The lira hit a record low 18.4 two weeks ago before rebounding following the government’s steps to support the currency.

Last year, the lira weakened 44 percent, making it by far the worst performer in emerging markets and marking its worst year since President Tayyip Erdogan came to power nearly two decades ago.

His “new economic program” of sharp interest rate cuts and an emphasis on exports and credit set off the currency crisis, Turkey’s second in four years.

“We expect a stable exchange rate trend to be established over time,” Treasury and Finance Minister Nebati, whom Erdogan appointed last month, told state-owned Anadolu agency on Tuesday.

The central bank has cut its policy rate by 500 basis points to 14 percent since September, under pressure from Erdogan who overhauled the bank’s leadership last year.

Many economists call the monetary easing reckless given the surge in consumer prices to 36.08% year-on-year in December, which was much higher than forecast and driven by the lira weakness and transport and food prices.

Inflation should continue rising in coming months in part due to a series of administered price rises including minimum wage, utilities, road tolls and alcohol and tobacco taxes.

“The December inflation spike was largely driven by the FX passthrough and imported energy costs,” said Hakan Kara, a Bilkent University professor and former chief economist at Turkey’s central bank.

“The authorities may implement some price controls and deploy additional tools to prop up FX depreciation. But it is not clear how these measures will alleviate the demand channel,” he said, predicting inflation may exceed 40 percent by March.

Kara said overall January inflation should rise by 5 percentage points due to the direct and indirect contributions from the administered price hikes.

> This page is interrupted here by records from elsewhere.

(** X10: a search over no document cannot succeed. When the provider embeds
    the empty list as no row, [embed_documents] yields the empty
    one-dimensional array, and whatever the query and k the search raises
    (in the matrix product, in the norm along axis 1, or already in
    [embed_query]) instead of returning an empty list. *)
Theorem search_of_no_document_raises
    (embedding_function : list string -> list (list float))
    (query : string) (k : Z) :
  embedding_function [] = [] ->
  embed_documents embedding_function [] = inr (Arr1 [])
  /\ exists e, relevant_docs embedding_function [] query k = inl e.
Proof.
  intros Hnil. unfold relevant_docs, embed_documents. rewrite Hnil. simpl.
  split; [reflexivity|].
  destruct (embed_query embedding_function query) as [e|q]; [now exists e|].
  unfold retrieve_relevant_documents, bind, gets. simpl.
  destruct (length q); simpl; eauto.
Qed.

Lemma search_of_no_document_raises_witness :
  embed_documents length_provider [] = inr (Arr1 [])
  /\ exists e, relevant_docs length_provider [] "hog" 2 = inl e.
Proof.
  apply (@search_of_no_document_raises length_provider "hog" 2).
  reflexivity.
Defined.

(** ** A NaN score in the index *)

Lemma lt_nan_false (a b : float) :
  is_nan b = true -> Np.lt a b = false -> is_nan a = true.
Proof.
  unfold Np.lt, is_nan. intros Hb H.
  apply orb_false_elim in H. destruct H as [_ H].
  rewrite Hb in H. simpl in H. now rewrite H.
Qed.
(** * gqlalchemy.query_builder: the Cypher query builder

    A shallow embedding of [gqlalchemy/query_builder.py]: the partial-query
    classes with their [construct_query] methods, the [DeclarativeBase]
    builder with its chaining methods, [_construct_query], [execute] and
    [get_single], and the preset builders [Create], [Match], [Merge], [Call],
    [Unwind] and [With].

    Python strings are modelled as [string], a sequence of characters with
    code points below 256.  Mutating methods are functions in a small
    state-and-exception monad over the builder object and the log of calls
    made on the connection. *)

From Stdlib Require Import String Ascii List Bool Arith ZArith DecimalString.
Import ListNotations.
Open Scope list_scope.
Open Scope string_scope.

Set Implicit Arguments.

(** ** Strings *)

Module Str.

(** [is_space c]: [c] is matched by the regular expression [\s] on a [str]
    pattern: the ASCII white space [\t\n\v\f\r] and the space, the separators
    U+001C..U+001F, and, below 256, U+0085 and U+00A0. *)
Definition is_space (c : ascii) : bool :=
  let n := nat_of_ascii c in
  (((9 <=? n) && (n <=? 13)) || ((28 <=? n) && (n <=? 32))
   || (n =? 133) || (n =? 160))%nat.

(** [re_sub_ws in_run s] is [re.sub("\\s\\s+", " ", s)]: scanning from the
    left, every maximal run of two or more white-space characters is replaced
    by one space; a white-space character standing alone is kept as it is.
    [in_run] says that the previous character belonged to a run already
    replaced. *)
Fixpoint re_sub_ws (in_run : bool) (s : string) : string :=
  match s with
  | EmptyString => EmptyString
  | String c t =>
      if is_space c then
        if in_run then re_sub_ws true t
        else match t with
             | String d _ =>
                 if is_space d then String " " (re_sub_ws true t)
                 else String c (re_sub_ws false t)
             | EmptyString => String c EmptyString
             end
      else String c (re_sub_ws false t)
  end.

Definition collapse_whitespace (s : string) : string := re_sub_ws false s.

(** [has_no_run s]: no two neighbouring characters of [s] are both white
    space, so the pattern [\s\s+] matches nowhere in [s]. *)
Fixpoint has_no_run (s : string) : bool :=
  match s with
  | EmptyString => true
  | String c t =>
      match t with
      | EmptyString => true
      | String d _ => negb (is_space c && is_space d) && has_no_run t
      end
  end.

(** [s] does not start with a white-space character. *)
Definition starts_clear (s : string) : bool :=
  match s with
  | EmptyString => true
  | String c _ => negb (is_space c)
  end.

(** [contains needle s] is Python's [needle in s]. *)
Fixpoint contains (needle s : string) : bool :=
  prefix needle s ||
  match s with
  | EmptyString => false
  | String _ t => contains needle t
  end.

(** [join sep l] is Python's [sep.join(l)]. *)
Definition join (sep : string) (l : list string) : string := String.concat sep l.

(** Truthiness of a string: [bool(s)]. *)
Definition truthy (s : string) : bool :=
  match s with EmptyString => false | String _ _ => true end.

(** [words s]: the maximal runs of characters of [s] that are not white
    space, in order. *)
Fixpoint words (s : string) : list string :=
  match s with
  | EmptyString => []
  | String c t =>
      if is_space c then words t
      else match t with
           | EmptyString => [String c EmptyString]
           | String d _ =>
               if is_space d then String c EmptyString :: words t
               else match words t with
                    | w :: ws => String c w :: ws
                    | [] => [String c EmptyString]
                    end
           end
  end.

(** The last character of [s], if it has one. *)
Fixpoint last_char (s : string) : option ascii :=
  match s with
  | EmptyString => None
  | String c t =>
      match last_char t with
      | None => Some c
      | Some d => Some d
      end
  end.

(** Whether [s] starts with a white-space character, if it starts at all. *)
Definition head_space (s : string) : option bool :=
  match s with
  | EmptyString => None
  | String c _ => Some (is_space c)
  end.

End Str.

(** ** Optional values *)

(** [x if x is not None else ""], the body of the string properties. *)
Definition or_empty (x : option string) : string :=
  match x with Some s => s | None => "" end.
(** * Verification of the IP enrichment pipeline (pkg/enricher/main.go)

    A shallow embedding of [Enricher.EnrichIP] and of the functions it
    calls, followed by the properties of the pipeline: the abuse-contact
    fallback, the sentinel policy, the short-circuits of the holder and
    geolocation steps, and the whois e-mail extraction. *)

From Stdlib Require Import Strings.String Strings.Ascii.
From stdpp Require Import gmap strings list sorting.

Local Open Scope string_scope.

(** ** Go strings

    A Go string is a sequence of bytes; [String.string] is a list of
    [ascii], i.e. of 8-bit values, and [String.compare] is the byte-wise
    lexicographic order Go uses for [<] on strings. *)

Module strings.

(** [strings.Join(elems, sep)]. *)
Fixpoint Join (elems : list string) (sep : string) : string :=
  match elems with
  | [] => ""
  | [x] => x
  | x :: rest => x ++ sep ++ Join rest sep
  end.

Definition is_upper (c : ascii) : bool :=
  ((65 <=? nat_of_ascii c) && (nat_of_ascii c <=? 90))%nat.

Definition lower_byte (c : ascii) : ascii :=
  if is_upper c then ascii_of_nat (nat_of_ascii c + 32) else c.

(** [strings.ToLower(s)] on the bytes of [s]: 'A'..'Z' are moved to
    'a'..'z', every other byte is kept.  This is what Go computes for a
    string of ASCII bytes, and every string the pipeline lower-cases is a
    match of [whoisRegexp], whose classes are ASCII only. *)
Fixpoint ToLower (s : string) : string :=
  match s with
  | EmptyString => EmptyString
  | String c s' => String (lower_byte c) (ToLower s')
  end.

End strings.

Module sort.

(** [sort.Strings(x)]: [x] in increasing byte order.  The order is total
    and antisymmetric, so the result does not depend on the sorting
    algorithm (see [Strings_unique] below); merge sort stands for Go's. *)
Definition Strings (x : list string) : list string :=
  merge_sort String.le x.

End sort.

(** ** Go regular expressions

    The part of Go's [regexp] syntax that [whoisRegexp] is written in, with
    the leftmost-first semantics of [regexp.FindAllString]: a match starts
    at the first position where one exists, the greedy operators prefer
    more repetitions, and the scan resumes where the match ended.  All
    classes of [whoisRegexp] are ASCII, so matching bytes and matching
    UTF-8 runes agree. *)

Module regexp.

Inductive Regexp : Type :=
| Class (p : ascii -> bool)      (* [...] *)
| Lit (c : ascii)                (* a literal byte *)
| Cat (r1 r2 : Regexp)           (* r1 r2 *)
| Opt (r : Regexp)               (* (?:r)? *)
| Star (r : Regexp)              (* (?:r)* *)
| UpTo (n : nat) (r : Regexp).   (* r{0,n} *)

(** [r+] *)
Definition Plus (r : Regexp) : Regexp := Cat r (Star r).

Definition orElse (a b : option string) : option string :=
  match a with
  | Some x => Some x
  | None => b
  end.

(** The two loops of the matcher, over the matcher [body] of the
    repeated expression and the continuation [k]. *)
Section Loops.
(** X8: the three parts of the mapper do not interfere.  Its engine calls
    and the engine force of wheels 2 and 3 depend on the forward and
    backward flags only, its steering calls and the steering of wheels 0
    and 1 on left and right only, its brake calls and every wheel's brake
    on the brake flag only: braking does not cut the engine. *)
Theorem updateVehicle_channels_independent g :
  rigged g ->
  let run i := updateVehicle (set_inputs i g) in
  forall i,
    (List.filter is_engine_call (trace_of (run i))
       = List.filter is_engine_call (trace_of (run (driveOnly i))) /\
     engineForceAt (state_of (run i)) 2 = engineForceAt (state_of (run (driveOnly i))) 2 /\
     engineForceAt (state_of (run i)) 3 = engineForceAt (state_of (run (driveOnly i))) 3) /\
    (List.filter is_steer_call (trace_of (run i))
       = List.filter is_steer_call (trace_of (run (steerOnly i))) /\
     steeringAt (state_of (run i)) 0 = steeringAt (state_of (run (steerOnly i))) 0 /\
     steeringAt (state_of (run i)) 1 = steeringAt (state_of (run (steerOnly i))) 1) /\
    (List.filter is_brake_call (trace_of (run i))
       = List.filter is_brake_call (trace_of (run (brakeOnly i))) /\
     (brakeAt (state_of (run i)) <$> seq 0 4) = (brakeAt (state_of (run (brakeOnly i))) <$> seq 0 4)).
Proof.
  intros H; cbv zeta;
    destruct (rigged_explicit g H)
      as (wd & i0 & b & w0 & w1 & w2 & w3 & r & u & f & cm & m0 & m1 & m2 & m3 & ->);
    intros [[] [] [] [] []]; conjs; crunch.
Qed.

Lemma updateVehicle_channels_independent_witness :
  rigged Game_new /\
  engineForceAt (state_of (updateVehicle (set_inputs (held true false true false true) Game_new))) 2
    = engineForceAt (state_of (updateVehicle (set_inputs (held true false false false false) Game_new))) 2.
Proof.
  split; [exact Game_new_rigged|].
  exact (proj1 (proj2 (proj1
    (updateVehicle_channels_independent Game_new Game_new_rigged
       (held true false true false true))))).
Defined.


(** ** Frames in sequence *)

(** What a frame leaves alone, and what it makes of the intents: those of
    one mapper update on the state the frame began with. *)
Lemma animate_frame_effect E delta g :
  rigged g ->
  exists g' tr,
    animate E delta g = Ok tt g' tr /\
    rigged g' /\ inputs g' = inputs g /\ world g' = world g /\
    CANNON.params <$> CANNON.wheelInfos (vehicle g')
      = CANNON.params <$> CANNON.wheelInfos (vehicle g) /\
    intents g' = intents (state_of (updateVehicle g)) /\
    intents (state_of (updateVehicle g')) = intents g'.
Proof.
  intros H; explode g H; do 2 eexists; (split; [crunch|]); conjs; crunch.
Qed.

(** X9: flags held over any positive number of frames, whatever the
    frames' deltas, leave every wheel's engine force, steering and brake
    exactly as one mapper update on the first state sets them; nothing
    builds up from frame to frame. *)
Theorem frames_hold_intents E ds :
  forall g,
    rigged g -> ds <> [] ->
    exists g' tr,
      run E (AnimationFrame <$> ds) g = Ok tt g' tr /\
      rigged g' /\ inputs g' = inputs g /\
      intents g' = intents (state_of (updateVehicle g)).
Proof.
  induction ds as [|d ds IH]; intros g H Hne; [congruence|].
  destruct (animate_frame_effect E d g H)
    as (g1 & tr1 & Hrun1 & H1 & Hin1 & _ & _ & Hint1 & Hfix1).
  destruct ds as [|d' ds].
  - exists g1, (tr1 ++ []). cbn. unfold bind. rewrite Hrun1. cbn. auto.
  - destruct (IH g1 H1 ltac:(discriminate)) as (g2 & tr2 & Hrun2 & H2 & Hin2 & Hint2).
    exists g2, (tr1 ++ tr2).
    change (run E (AnimationFrame <$> d :: d' :: ds) g)
      with ((animate E d ;; run E (AnimationFrame <$> d' :: ds)) g).
    unfold bind at 1. rewrite Hrun1, Hrun2.
    split; [reflexivity|]. split; [exact H2|]. split; [congruence|].
    rewrite Hint2, Hfix1. exact Hint1.
Qed.
(** * gofetch: retry manager and per-endpoint circuit breaker

    Shallow embedding of
      - [domain/models/retry.go]        (RetryOptions, ShouldRetryStatus,
                                          BackoffStrategy, CircuitBreakerState)
      - the retry manager of package [infrastructure]
                                         (RetryManager: ShouldRetry,
                                          CalculateDelay, applyJitter)
      - [infrastructure/circuit_breaker.go] (CircuitBreaker)

    Conventions.
    - Go [int] and [time.Duration] are 64-bit two's-complement integers; they
      are modelled as [Z] with the wrap-around of [+], [*] and [++] written
      out ([GoInt.wrap]).
    - [time.Time] is modelled as a number of nanoseconds on the Unix time
      line ([Z], unbounded); [time.Now()] is an explicit clock reading passed
      to the operation that performs it, and [time.Since] is the saturating
      difference of [time.Time.Sub].
    - The breaker's [map[string]*circuitState] is a [gmap string circuitState].
      Every pointer stored in the map is freshly allocated by the breaker and
      never shared between keys, so in-place mutation of a record is the
      replacement of the record stored under that key.
    - The mutex only serialises the operations; each operation is modelled as
      one atomic state transformer.
    - [float64] arithmetic is modelled by exact dyadic numbers and IEEE 754
      rounding to nearest even ([Float64]); the random generator of the retry
      manager is the value its next draw returns. *)

From Stdlib Require Import ZArith QArith Qpower Qround Lia Lqa Bool List.
From Stdlib Require SpecFloat.
From stdpp Require Import gmap strings.

Local Open Scope Z_scope.

(** ** Go's 64-bit integers *)

Module GoInt.

Definition min_int : Z := - 2 ^ 63.
Definition max_int : Z := 2 ^ 63 - 1.

Definition in_range (z : Z) : Prop := min_int <= z <= max_int.

(** Two's-complement wrap-around into [min_int, max_int]. *)
Definition wrap (z : Z) : Z := (z + 2 ^ 63) mod 2 ^ 64 - 2 ^ 63.

Definition add (x y : Z) : Z := wrap (x + y).
Definition mul (x y : Z) : Z := wrap (x * y).

(** The statement [x++]. *)
Definition incr (x : Z) : Z := add x 1.

(** Saturation, as done by [time.Time.Sub]. *)
Definition saturate (z : Z) : Z :=
  if z <? min_int then min_int else if max_int <? z then max_int else z.

End GoInt.

(** ** time *)

Module GoTime.

(** Nanoseconds since the Unix epoch. *)
Definition Time : Type := Z.
(** Nanoseconds, an int64. *)
Definition Duration : Type := Z.

(** The zero [time.Time]: January 1, year 1, 00:00:00 UTC. *)
Definition zeroTime : Time := -62135596800 * 1000000000.

(** [time.Since(t)] evaluated when the clock reads [now]. *)
Definition Since (now t : Time) : Duration := GoInt.saturate (now - t).

Definition Millisecond : Duration := 1000000.
Definition Second : Duration := 1000 * Millisecond.

End GoTime.

(** ** float64

    IEEE 754 binary64 arithmetic as Go performs it on [float64]: every
    operation returns the exact result rounded to the nearest representable
    number, ties to even. A finite number is kept as [Fin m e], standing for
    [m * 2^e]; the sign of zero is not kept (no operation used here observes
    it). Each operation is rounded on its own (no fused multiply-add). *)

Module Float64.

Inductive float64 : Type :=
| NaN
| Inf (negative : bool)
| Fin (m e : Z).

Definition prec : Z := 53.
Definition emin : Z := -1074.
Definition emax : Z := 1024.

(** Number of binary digits of [m]. *)
Definition digits (m : Z) : Z := Z.log2 (Z.abs m) + 1.

(** [m / 2^s] rounded to the nearest integer, ties to even ([0 < s]). *)
Definition rne (m s : Z) : Z :=
  let q := m / 2 ^ s in
  let r := m mod 2 ^ s in
  let h := 2 ^ (s - 1) in
  if r <? h then q
  else if h <? r then q + 1
  else if Z.even q then q else q + 1.

(** [m * 2^e] rounded to 53 significant digits, exponent at least [emin]. *)
Definition round_fin (m e : Z) : Z * Z :=
  let s := Z.max (digits m - prec) (emin - e) in
  if 0 <? s then (rne m s, e + s) else (m, e).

Speaking after a cabinet meeting on Monday, Erdogan said he was saddened by the inflation data and that his government was determined to lower it to single digits, blaming the climb on global commodity prices and a weaker lira.

To curb the lira weakness, Erdogan unveiled a scheme two weeks ago in which the state protects converted local deposits from losses versus hard currencies.

Deposits in the forex-protected scheme had reached 84 billion lira ($6.4 billion), Nebati was reported as telling Anadolu on Tuesday.

“By developing instruments like the new fx-protected deposit accounts and increasing the lira’s attractiveness, we will lower inflation,” he said, adding that once stability is achieved, Ankara would boost production and exports.

Nebati said work would be conducted on drawing gold kept at home into the financial system, while the state’s contribution to the private pensions’ system will be raise to 30 percent from 25 percent.

Corporate tax will be made more competitive and value-added tax will be simplified among various planned measures, he added.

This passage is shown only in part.